## [What is required]
Pull every line with "contains" from the entries below.

[Stored data entries]
_ _ _ _ _
(** * PSU interpreter: a shallow embedding of [interpreter/main.py]

    The development follows the source file top-down: the host-language
    string primitives the interpreter relies on, the hand-compiled regular
    expressions of the command grammar, the attribute parser, variable
    interpolation, the HTML emitter, the block-stack closing pass, the
    command dispatcher and the driver [execute_psu_script].  The theorems
    about the interpreter come after all definitions.

    Characters are 8-bit [ascii]; the classification functions agree with
    Python's on code points 0..127.  Code points above 127 are neither word
    nor space characters here. *)

From Stdlib Require Import ZArith Ascii String DecimalString Lia.
From stdpp Require Import gmap strings.

Local Open Scope Z_scope.
Local Open Scope nat_scope.

(* ===================================================================== *)
(** * Host string primitives *)
(* ===================================================================== *)

Module Py.

(** The double quote and the newline, as one-character strings. *)
Definition dq_char : ascii := ascii_of_nat 34.
Definition nl_char : ascii := ascii_of_nat 10.
Definition dq : string := String dq_char "".
Definition nl : string := String nl_char "".

(** [quoted s] is [s] between double quotes. *)
Definition quoted (s : string) : string := dq +:+ s +:+ dq.

Definition in_range (lo hi : nat) (c : ascii) : bool :=
  let n := nat_of_ascii c in (lo <=? n) && (n <=? hi).

(** [\d] *)
Definition is_digit (c : ascii) : bool := in_range 48 57 c.

(** [\w] : letters, digits and the underscore. *)
Definition is_word (c : ascii) : bool :=
  in_range 97 122 c || in_range 65 90 c || is_digit c
  || Nat.eqb (nat_of_ascii c) 95.

(** [\s] and [str.isspace]: tab, line feed, vertical tab, form feed,
    carriage return, the four separators 28..31 and the space. *)
Definition is_space (c : ascii) : bool :=
  in_range 9 13 c || in_range 28 32 c.

Definition is_char (x : ascii) (c : ascii) : bool := Ascii.eqb x c.

(** [str.lower] on one character. *)
Definition lower_char (c : ascii) : ascii :=
  if in_range 65 90 c then ascii_of_nat (nat_of_ascii c + 32) else c.

Fixpoint lower (s : string) : string :=
  match s with
  | EmptyString => EmptyString
  | String c s' => String (lower_char c) (lower s')
  end.

(** The longest prefix of characters satisfying [p], and what follows:
    a greedy [p*]. *)
Fixpoint span (p : ascii -> bool) (s : string) : string * string :=
  match s with
  | EmptyString => (EmptyString, EmptyString)
  | String c s' =>
      if p c then let '(a, b) := span p s' in (String c a, b)
      else (EmptyString, s)
  end.

(** Every character of [s] satisfies [p]. *)
Fixpoint all_chars (p : ascii -> bool) (s : string) : bool :=
  match s with
  | EmptyString => true
  | String c s' => p c && all_chars p s'
  end.

(** [s.lstrip(chars)] for the character class [p]. *)
Definition lstrip_by (p : ascii -> bool) (s : string) : string :=
  snd (span p s).

(** [s.rstrip(chars)] for the character class [p]. *)
Fixpoint rstrip_by (p : ascii -> bool) (s : string) : string :=
  match s with
  | EmptyString => EmptyString
  | String c s' =>
      match rstrip_by p s' with
      | EmptyString => if p c then EmptyString else String c EmptyString
      | r => String c r
      end
  end.

Definition strip_by (p : ascii -> bool) (s : string) : string :=
  lstrip_by p (rstrip_by p s).

Definition lstrip : string -> string := lstrip_by is_space.
Definition rstrip : string -> string := rstrip_by is_space.
Definition strip : string -> string := strip_by is_space.

Definition startswith (pre s : string) : bool := String.prefix pre s.

Fixpoint endswith (suf s : string) : bool :=
  String.eqb suf s ||
  match s with
  | EmptyString => false
  | String _ s' => endswith suf s'
  end.

(** [sub in s] *)
Fixpoint contains (sub s : string) : bool :=
  String.prefix sub s ||
  match s with
  | EmptyString => false
  | String _ s' => contains sub s'
  end.

(** [s.split(sep, 1)] when [sep] occurs in [s]: the text before the
    first occurrence and the text after it. *)
Fixpoint split_once (sep s : string) : option (string * string) :=
  if String.prefix sep s
  then Some (EmptyString, String.substring (String.length sep)
                            (String.length s - String.length sep) s)
  else match s with
       | EmptyString => None
       | String c s' =>
           match split_once sep s' with
           | Some (a, b) => Some (String c a, b)
           | None => None
           end
       end.

(** [sep.join(parts)] *)
Fixpoint join (sep : string) (parts : list string) : string :=
  match parts with
  | [] => EmptyString
  | [x] => x
  | x :: rest => x +:+ sep +:+ join sep rest
  end.

(** [s.replace(pat, '')] for a non-empty [pat]: every non-overlapping
    occurrence, scanning left to right, is removed.  [skip] counts the
    characters of the current occurrence still to be dropped. *)
Fixpoint remove_all_from (skip : nat) (pat s : string) : string :=
  match s with
  | EmptyString => EmptyString
  | String c s' =>
      match skip with
      | S k => remove_all_from k pat s'
      | O =>
          if String.prefix pat s
          then remove_all_from (String.length pat - 1) pat s'
          else String c (remove_all_from 0 pat s')
      end
  end.

Definition remove_all (pat s : string) : string := remove_all_from 0 pat s.

(** The string [s] repeated [n] times. *)
Fixpoint repeat_str (s : string) (n : nat) : string :=
  match n with
  | O => EmptyString
  | S k => s +:+ repeat_str s k
  end.

(** [str(n)] for a non-negative machine-independent integer. *)
Definition str_nat (n : nat) : string :=
  NilZero.string_of_uint (Nat.to_uint n).

(** [str(z)] for an integer. *)
Definition str_int (z : Z) : string :=
  NilZero.string_of_int (Z.to_int z).

Definition digit_val (c : ascii) : Z := Z.of_nat (nat_of_ascii c - 48).

(** [int(s)] on a string of decimal digits, most significant first. *)
Fixpoint int_of_digits_from (acc : Z) (s : string) : Z :=
  match s with
  | EmptyString => acc
  | String c s' => int_of_digits_from (10 * acc + digit_val c)%Z s'
  end.

Definition int_of_digits (s : string) : Z := int_of_digits_from 0%Z s.

End Py.


Import Py.

(* ===================================================================== *)
(** * The regular expressions of the command grammar *)
(* ===================================================================== *)

(** Each pattern of the source is compiled by hand into a function that
    follows the backtracking matcher (in the comments [Q] stands for the
    double quote character, and a blank separates a star from a closing
    parenthesis): a greedy repetition is a [span], and
    where giving characters back can make a difference (the [set] pattern)
    the alternatives are tried in the matcher's order. *)
Module Re.

Definition not_dq (c : ascii) : bool := negb (is_char dq_char c).
Definition not_nl (c : ascii) : bool := negb (is_char nl_char c).

(** [[^Q\s,]] *)
Definition is_bare (c : ascii) : bool :=
  not_dq c && negb (is_space c) && negb (is_char "," c).

(** [.*] at the end of a pattern: the rest of the line. *)
Definition dot_star (s : string) : string := fst (span not_nl s).

(** A literal prefix. *)
Fixpoint literal (lit s : string) : option string :=
  match lit with
  | EmptyString => Some s
  | String a lit' =>
      match s with
      | String b s' => if Ascii.eqb a b then literal lit' s' else None
      | EmptyString => None
      end
  end.

(** [Q([^Q]+)Q] : the quoted text and what follows the closing quote.
    The text stops at the first quote, so no shorter text can match. *)
Definition quoted_at (s : string) : option (string * string) :=
  match s with
  | String q r =>
      if is_char dq_char q then
        match span not_dq r with
        | (String c t, String _ r') => Some (String c t, r')
        | _ => None
        end
      else None
  | EmptyString => None
  end.

(** [(\w+)\s*(.* )] with [re.match]: command word and argument text. *)
Definition command_match (s : string) : option (string * string) :=
  match span is_word s with
  | (String c w, r) => Some (String c w, dot_star (lstrip r))
  | _ => None
  end.

(** [Q([^Q]+)Q\s*(.* )] : [page], [section], [paragraph], [image],
    [button], [item]. *)
Definition quoted_then_rest (s : string) : option (string * string) :=
  match quoted_at s with
  | Some (t, r) => Some (t, dot_star (lstrip r))
  | None => None
  end.

(** [level=(\d+)\s*Q([^Q]+)Q\s*(.* )] *)
Definition heading_match (s : string) : option (string * string * string) :=
  match literal "level=" s with
  | Some r =>
      match span is_digit r with
      | (String d ds, r1) =>
          match quoted_then_rest (lstrip r1) with
          | Some (t, rest) => Some (String d ds, t, rest)
          | None => None
          end
      | _ => None
      end
  | None => None
  end.

(** [Q([^Q]+)Q\s*Q([^Q]+)Q\s*(.* )] *)
Definition link_match (s : string) : option (string * string * string) :=
  match quoted_at s with
  | Some (t, r) =>
      match quoted_then_rest (lstrip r) with
      | Some (h, rest) => Some (t, h, rest)
      | None => None
      end
  | None => None
  end.

(** [type=Q(ordered|unordered)Q\s*(.* )] *)
Definition list_match (s : string) : option (string * string) :=
  match literal ("type=" +:+ dq) s with
  | Some r =>
      match literal ("ordered" +:+ dq) r with
      | Some r' => Some ("ordered", dot_star (lstrip r'))
      | None =>
          match literal ("unordered" +:+ dq) r with
          | Some r' => Some ("unordered", dot_star (lstrip r'))
          | None => None
          end
      end
  | None => None
  end.

(** [title=Q([^Q]+)Q\s*(.* )] *)
Definition card_match (s : string) : option (string * string) :=
  match literal "title=" s with
  | Some r => quoted_then_rest r
  | None => None
  end.

(** [.*;] greedy: the text before the last semicolon of the line. *)
Fixpoint dot_star_semi (s : string) : option string :=
  match s with
  | EmptyString => None
  | String c s' =>
      match (if not_nl c then dot_star_semi s' else None) with
      | Some r => Some (String c r)
      | None => if is_char ";" c then Some EmptyString else None
      end
  end.

(** [(.+);] *)
Definition dot_plus_semi (s : string) : option string :=
  match s with
  | EmptyString => None
  | String c s' =>
      if not_nl c then
        match dot_star_semi s' with
        | Some r => Some (String c r)
        | None => None
        end
      else None
  end.

(** [\s*(.+);] : the white space is taken greedily and given back one
    character at a time when the rest does not match. *)
Fixpoint spaces_dot_plus_semi (s : string) : option string :=
  match s with
  | EmptyString => None
  | String c s' =>
      if is_space c then
        match spaces_dot_plus_semi s' with
        | Some r => Some r
        | None => dot_plus_semi s
        end
      else dot_plus_semi s
  end.

(** [(\w+)\s*=\s*(.+);] *)
Definition set_match (s : string) : option (string * string) :=
  match span is_word s with
  | (String c w, r) =>
      match lstrip r with
      | String e r' =>
          if is_char "=" e then
            match spaces_dot_plus_semi r' with
            | Some v => Some (String c w, v)
            | None => None
            end
          else None
      | EmptyString => None
      end
  | _ => None
  end.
_ _ _ _ _
## [Exercise response]
Fixpoint contains (sub s : string) : bool :=
  | String _ s' => contains sub s'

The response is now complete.